Abiotic and biotic stressors can have large impacts on plant traits and phytochemistry, yet surprisingly little is known about the interactive effects of these stressors. Understanding how climate change will interact with other stresses like herbivory is important to both species conservation and management. Water is a key selective agent in natural plant populations and, in the arid Western United States, its availability is predicted to decrease as the climate changes. Herbivores are also important selective agents, which impact plant chemistry and traits. Because plants induce trait changes to deal with individual stressors, the extent and nature of plant responses are likely to be impacted by multiple stressors occurring simultaneously. In this study, we investigated the interactive effects of drought and herbivory on plant water-use efficiency, aboveground growth, and defensive traits (latex exudation, trichomes, leaf-mass per area, foliar water content, C/N ratio, and secondary metabolites) of narrowleaf milkweed (Asclepias fascicularis). We also characterized differences among populations in their induced responses to drought and herbivory by planting seeds collected from along a gradient of climatic water deficit into a common garden.

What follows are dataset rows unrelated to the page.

(** After the loop of [parse] over the doc comments, an identifier holds the
    literal of the last doc comment that names it, and what it held before
    when none does. *)
Lemma put_all_last (docComments : list docs.DocComment) (st : Extractor)
    (ident : string) :
  commentFromIdent (fold_left (fun st docComment => put docComment st) docComments st)
    !! ident =
  match last (filter (fun dc => cc.Spelling (docs.Decl dc) = ident) docComments) with
  | Some dc => Some (docs.Lit (docs.Comm dc))
  | None => commentFromIdent st !! ident
  end.
Proof.
  revert st. induction docComments as [|dc dcs IH]; intros st; [done |].
  cbn [fold_left]. rewrite IH.
  destruct (decide (cc.Spelling (docs.Decl dc) = ident)) as [Heq | Hne].
  - rewrite filter_cons_True by done. rewrite last_cons.
    destruct (last _); [done |].
    unfold put. cbn [commentFromIdent]. by rewrite Heq, lookup_insert_eq.
  - rewrite filter_cons_False by done. destruct (last _); [done |].
    unfold put. cbn [commentFromIdent]. by rewrite lookup_insert_ne.
Qed.

Lemma put_all_grows (docComments : list docs.DocComment) (st : Extractor) :
  (∀ ident, is_Some (commentFromIdent st !! ident) →
     is_Some (commentFromIdent
                (fold_left (fun st docComment => put docComment st) docComments st)
              !! ident)) ∧
  logged st `prefix_of`
    logged (fold_left (fun st docComment => put docComment st) docComments st).
Proof.
  revert st. induction docComments as [|dc dcs IH]; intros st; [done |].
  cbn [fold_left]. destruct (IH (put dc st)) as [Hdom Hlog]. split.
  - intros ident Hident. apply Hdom. unfold put. cbn [commentFromIdent].
    destruct (decide (cc.Spelling (docs.Decl dc) = ident)) as [-> | Hne].
    + by rewrite lookup_insert_eq.
    + by rewrite lookup_insert_ne.
  - etrans; [| exact Hlog]. unfold put. cbn [logged].
    destruct (commentFromIdent st !! _); [by apply prefix_app_r | done].
Qed.

(** X8. [parse] never takes an identifier out of the mapping and never takes
    back what was logged; when it returns an error the mapping is the one it
    was given. *)
Theorem parse_keeps_entries (src : Source) (st : Extractor) :
  let st' := fst (parse src st) in
  (∀ ident, is_Some (commentFromIdent st !! ident) →
     is_Some (commentFromIdent st' !! ident)) ∧
  logged st `prefix_of` logged st' ∧
  (is_Some (snd (parse src st)) → commentFromIdent st' = commentFromIdent st).
Proof.
  unfold parse.
  destruct (parseComments (ReadFile src)) as [w [err | comments]].
  - cbn. split; [done |]. split; [| done].
    rewrite <- app_assoc. by apply prefix_app_r.
  - destruct (ParseFile src) as [err | root].
    + cbn. split; [done |]. split; [| done].
      rewrite <- app_assoc. by apply prefix_app_r.
    + cbn [fst snd].
      match goal with |- context [fold_left ?f ?l ?s] =>
        destruct (put_all_grows l s) as [Hdom Hlog] end.
      cbn [commentFromIdent logged] in *. split; [done |]. split.
      * etrans; [| exact Hlog]. rewrite <- app_assoc. by apply prefix_app_r.
      * by intros [? ?].
Qed.

End store_facts.

(** ** The run of the extractor *)

Section extractor_run.

Lemma parse_succeeds_iff (src : Source) (st : Extractor) :
  snd (parse src st) = None ↔ parses src.
Proof.
  unfold parse, parseComments, parses.
  destruct (ReadFile src) as [err | toks].
  - cbn. split; [done |]. by intros [[? ?] _].
  - destruct (scanLoop toks) as [w comments].
    destruct (ParseFile src) as [err | root]; cbn.
    + split; [done |]. by intros [_ [? ?]].
    + split; [| done]. intros _. split; by eexists.
Qed.

Lemma parseAll_succeeds_iff (srcs : list Source) (st : Extractor) :
  snd (parseAll srcs st) = None ↔ Forall parses srcs.
Proof.
  revert st. induction srcs as [|src srcs IH]; intros st.
  - cbn. split; [constructor | done].
  - cbn [parseAll]. pose proof (parse_succeeds_iff src st) as Hsrc.
    destruct (parse src st) as [st' [err|]]; cbn [snd] in *.
    + split; [done |]. intros Hall. inversion Hall; subst. by apply Hsrc.
    + rewrite IH. split.
      * intros Hall. constructor; [by apply Hsrc | done].
      * intros Hall. by inversion Hall.
Qed.
(** * Kyra: lexer, bytecode emitter, KBC v2 module format and stack VM

    A shallow embedding of the Go sources of the [kyra] toolchain:
    - package [bytecode] (the emitter: [Chunk], [emitStmt], [emitExpr],
      [emitBinaryOp], [patchJump], [parseNumber], [Emit]);
    - package [kvm] (the virtual machine: [loadModule], [push], [pop], [Run],
      [callFunction], [returnFromFunction], [readInt]);
    - package [lexer] (the lexer: [Lex], [nextToken], [lexIndentation] and
      the functions that read one token).

    Conventions of the embedding.
    - Go [int] is modelled by [Z]; every quantity the code computes stays far
      inside the 64-bit range, so no wrap-around is written for it.
      [uint32(v)] is written out as reduction modulo 2^32 where it occurs.
    - [[]byte] is [list byte]; a Go [string] is a Rocq [string] (a sequence of
      8-bit characters, exactly as a Go string is a sequence of bytes).
    - [float64] is Rocq's primitive binary64 [float].
    - [interface{}] values are the closed variant [Value].
    - A [panic] is the [Panic] case of the error monad [result]. *)

From Stdlib Require Import ZArith List Bool Lia Floats.
From Stdlib Require Import Strings.String Strings.Ascii Strings.Byte DecimalString.
From stdpp Require Import base list.
Import ListNotations.

Local Open Scope Z_scope.

(** ** Panics and the error monad *)

Inductive panic : Type :=
| Msg (s : string)            (* panic("...") raised by the program itself *)
| IndexOutOfRange             (* Go runtime: index out of range *)
| SliceBoundsOutOfRange       (* Go runtime: slice bounds out of range *)
| InterfaceConversion.        (* Go runtime: failed type assertion x.(T) *)

Inductive result (A : Type) : Type :=
| Ok (a : A)
| Panic (p : panic).
Arguments Ok {A} a.
Arguments Panic {A} p.

Definition bind {A B : Type} (r : result A) (k : A -> result B) : result B :=
  match r with
  | Ok a => k a
  | Panic p => Panic p
  end.

Declare Scope result_scope.
Delimit Scope result_scope with result.
Notation "'let*' x ':=' e 'in' k" := (bind e (fun x => k))
  (at level 10, x name, e at level 100, k at level 200) : result_scope.
Notation "'let*' ( x , y ) ':=' e 'in' k" :=
  (bind e (fun xy => let '(x, y) := xy in k))
  (at level 10, x name, y name, e at level 100, k at level 200) : result_scope.
Local Open Scope result_scope.

(** A panic of the Go runtime's bounds checks, as opposed to one the program
    raises with a message. *)
Definition is_bounds_panic (p : panic) : bool :=
  match p with
  | IndexOutOfRange | SliceBoundsOutOfRange => true
  | _ => false
  end.

(** ** Bytes and little-endian integers *)

Definition b2z (b : byte) : Z := Z.of_N (Byte.to_N b).

Definition z2b (z : Z) : byte :=
  match Byte.of_N (Z.to_N (z mod 256)) with
  | Some b => b
  | None => x00
  end.

Definition len {A : Type} (l : list A) : Z := Z.of_nat (length l).

(** [binary.LittleEndian.PutUint32 / PutUint64]: the [n] low bytes of [z]. *)
Fixpoint le_encode (n : nat) (z : Z) : list byte :=
  match n with
  | O => []
  | S n' => z2b z :: le_encode n' (z / 256)
  end.

Fixpoint le_decode (l : list byte) : Z :=
  match l with
  | [] => 0
  | b :: t => b2z b + 256 * le_decode t
  end.

(** [l[i]] with Go's bounds check. *)
Definition index {A : Type} (l : list A) (i : Z) : result A :=
  if (0 <=? i) && (i <? len l)
  then match l !! Z.to_nat i with
       | Some a => Ok a
       | None => Panic IndexOutOfRange
       end
  else Panic IndexOutOfRange.

(** [binary.LittleEndian.Uint32(code[off:])]: the slice expression needs
    [0 <= off <= len(code)], the read needs four bytes. *)
Definition Uint32At (code : list byte) (off : Z) : result Z :=
  if (0 <=? off) && (off <=? len code)
  then match drop (Z.to_nat off) code with
       | b0 :: b1 :: b2 :: b3 :: _ => Ok (le_decode [b0; b1; b2; b3])
       | _ => Panic IndexOutOfRange
       end
  else Panic SliceBoundsOutOfRange.

(** [binary.LittleEndian.Uint64(code[off:])]. *)
Definition Uint64At (code : list byte) (off : Z) : result Z :=
  if (0 <=? off) && (off <=? len code)
  then match drop (Z.to_nat off) code with
       | b0 :: b1 :: b2 :: b3 :: b4 :: b5 :: b6 :: b7 :: _ =>
           Ok (le_decode [b0; b1; b2; b3; b4; b5; b6; b7])
       | _ => Panic IndexOutOfRange
       end
  else Panic SliceBoundsOutOfRange.

(** ** float64 *)

Module F64.

(** [math.Float64bits]: the IEEE-754 binary64 encoding.  Primitive floats
    have a single NaN; it is given Go's [math.NaN()] pattern. *)
Definition bits_of_SF (x : spec_float) : Z :=
  match x with
  | S754_zero s => if s then 2 ^ 63 else 0
  | S754_infinity s => (if s then 2 ^ 63 else 0) + 2047 * 2 ^ 52
  | S754_nan => 2047 * 2 ^ 52 + 2 ^ 51 + 1
  | S754_finite s m e =>
      (if s then 2 ^ 63 else 0) +
      (if Z.pos m <? 2 ^ 52
       then Z.pos m
       else (e + 1075) * 2 ^ 52 + (Z.pos m - 2 ^ 52))
  end.

Definition SF_of_bits (z : Z) : spec_float :=
  let s := 2 ^ 63 <=? z in
  let ex := (z / 2 ^ 52) mod 2048 in
  let m := z mod 2 ^ 52 in
  if ex =? 2047 then (if m =? 0 then S754_infinity s else S754_nan)
  else if ex =? 0 then
    match m with
    | Z.pos p => S754_finite s p (-1074)
    | _ => S754_zero s
    end
  else
    match m + 2 ^ 52 with
    | Z.pos p => S754_finite s p (ex - 1075)
    | _ => S754_nan
    end.

Definition Float64bits (f : float) : Z := bits_of_SF (Prim2SF f).
Definition Float64frombits (z : Z) : float := SF2Prim (SF_of_bits z).
(** [err.Error()] *)
Definition Error (e : error) : string :=
  match e with
  | Canceled => "context canceled"
  | DeadlineExceeded => "context deadline exceeded"
  | ErrNotFound => "middleware has not been registered"
  | ErrCancelWatch => "cancel watch"
  | New msg => msg
  | Wrap msg _ => msg
  end.

(** [errors.Is(err, target)] for a sentinel [target]: walks the [Unwrap]
    chain. *)
Fixpoint errors_Is (e target : error) : bool :=
  bool_decide (e = target) ||
  match e with
  | Wrap _ inner => errors_Is inner target
  | _ => false
  end.

(** A Go result pair [(v, err)]. *)
Inductive result (A : Type) : Type :=
| Ok (a : A)
| Err (e : error).
Arguments Ok {A} a.
Arguments Err {A} e.

(** Stateful code: a computation reads and updates a store [S]; a run-time
    panic ([None]) unwinds through every later step.  Errors are ordinary
    values, handled where the Go code handles them. *)
Definition M (S A : Type) : Type := S -> option A * S.

Definition ret {S A} (a : A) : M S A := fun st => (Some a, st).

Definition bind {S A B} (m : M S A) (k : A -> M S B) : M S B :=
  fun st => match m st with
            | (Some a, st') => k a st'
            | (None, st') => (None, st')
            end.

Definition panic {S A} : M S A := fun st => (None, st).
Definition get {S} : M S S := fun st => (Some st, st).
Definition modify {S} (f : S -> S) : M S unit := fun st => (Some tt, f st).

(** [strings.HasPrefix(s, prefix)] *)
Definition HasPrefix (s pre : string) : bool := String.prefix pre s.

(** [strings.ContainsRune(cutset, c)] for a byte [c]. *)
Fixpoint contains (cutset : string) (c : ascii) : bool :=
  match cutset with
  | EmptyString => false
  | String d cutset' => Ascii.eqb c d || contains cutset' c
  end.

(** [strings.TrimLeft(s, cutset)]: drops every leading byte of [s] that
    occurs in [cutset] (an ASCII cutset here). *)
Fixpoint TrimLeft (s cutset : string) : string :=
  match s with
  | EmptyString => EmptyString
  | String c s' => if contains cutset c then TrimLeft s' cutset else s
  end.

(** [strings.TrimRight(s, cutset)] *)
Fixpoint TrimRight (s cutset : string) : string :=
  match s with
  | EmptyString => EmptyString
  | String c s' =>
    match TrimRight s' cutset with
    | EmptyString => if contains cutset c then EmptyString else String c EmptyString
    | r => String c r
    end
  end.

(** [strings.HasSuffix(s, suffix)] *)
Definition HasSuffix (s suf : string) : bool :=
  (String.length suf <=? String.length s) &&
  String.eqb (substring (String.length s - String.length suf) (String.length suf) s) suf.

Definition lower (c : ascii) : ascii :=
  let n := nat_of_ascii c in
  if (65 <=? n) && (n <=? 90) then ascii_of_nat (n + 32) else c.

(** [strings.ToLower] on ASCII text: the bytes [A] to [Z] are lowered and
    every other byte is kept.  On other text Go lowers the letters of
    Unicode and rewrites bytes that are not UTF-8, which this function does
    not do; what is stated with it is stated of ASCII text ([is_ascii]). *)
Fixpoint ToLower (s : string) : string :=
  match s with
  | EmptyString => EmptyString
  | String c s' => String (lower c) (ToLower s')
  end.

(** Whether every byte of the string is below 128. *)
Fixpoint is_ascii (s : string) : bool :=
  match s with
  | EmptyString => true
  | String c s' => (nat_of_ascii c <? 128) && is_ascii s'
  end.

(** [http.Header]: canonical key -> values.  Every key the gateway passes
    to [Get]/[Set]/[Del] is a literal; [canon] is its canonical form
    ([Content-Type], [Grpc-Status], ...). *)
Definition upper (c : ascii) : ascii :=
  let n := nat_of_ascii c in
  if (97 <=? n) && (n <=? 122) then ascii_of_nat (n - 32) else c.

Fixpoint canon_from (up : bool) (key : string) : string :=
  match key with
  | EmptyString => EmptyString
  | String c key' =>
    String (if up then upper c else lower c)
           (canon_from (Ascii.eqb c "-"%char) key')
  end.

(** [textproto.CanonicalMIMEHeaderKey] on a header token. *)
Definition canon (key : string) : string := canon_from true key.

Abbreviation Header := (gmap string (list string)).

Definition Header_Get (h : Header) (key : string) : string :=
  match h !! canon key with
  | Some (v :: _) => v
  | _ => EmptyString
  end.

Definition Header_Set (h : Header) (key value : string) : Header :=
  <[canon key := [value]]> h.

Definition Header_Del (h : Header) (key : string) : Header :=
  delete (canon key) h.

(** Byte conversions: [byte(x)] keeps the low eight bits. *)
Definition byte_of_Z (z : Z) : byte :=
  match Byte.of_N (Z.to_N (z mod 256)) with
  | Some b => b
  | None => x00
  end.

Definition Z_of_byte (b : byte) : Z := Z.of_N (Byte.to_N b).

(** [uint32(n)] *)
Definition uint32 (n : Z) : Z := n mod 2 ^ 32.

(** [int32(n)]: the low 32 bits, read as a signed number. *)
Definition int32 (n : Z) : Z := (n + 2 ^ 31) mod 2 ^ 32 - 2 ^ 31.

(** [binary.BigEndian.PutUint32(b[off:], v)]; panics when the slice is
    shorter than four bytes. *)
Definition PutUint32 (off : nat) (v : Z) (b : list byte) : option (list byte) :=
  if length b <? off + 4 then None
  else Some (<[off + 3 := byte_of_Z v]>
            (<[off + 2 := byte_of_Z (Z.shiftr v 8)]>
            (<[off + 1 := byte_of_Z (Z.shiftr v 16)]>
            (<[off := byte_of_Z (Z.shiftr v 24)]> b)))).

Plants were exposed to a two-level, full-factorial experiment with herbivory and drought treatments.
Results/Conclusions
Herbivory marginally increased plant biomass, whereas drought-stress substantially marginally decreased plant biomass. Drought-stress increased both the richness and the diversity of UV-absorbent secondary metabolites in the absence of herbivore damage. Surprisingly, this response disappeared when plants experienced both stressors. The drought responses of water-use efficiency and C/N ratios were also muted by simultaneous herbivory, though not as strongly as secondary metabolites. Foliar water content was reduced only in plants experiencing both stressors. Latex exudation, trichomes, and leaf-mass per area were not impacted by either stressor. In general, A. fascicularis grown from seeds collected in drier areas showed stronger induced responses to stress than plants from wetter areas. Interestingly, the resulting phenotypes varied among populations from along a water deficit gradient. This suggests that environmental stress gradients may shape trait responses within a species. Our results further suggest that there are interactive effects between drought-stress and herbivory that limit the presumably adaptive induced responses of A. fascicularis. Herbivory could thus intensify the threats posed by climate change to the survival of maladapted plant populations, such that understanding the effects of local adaptation will be critical to developing effective conservation plans.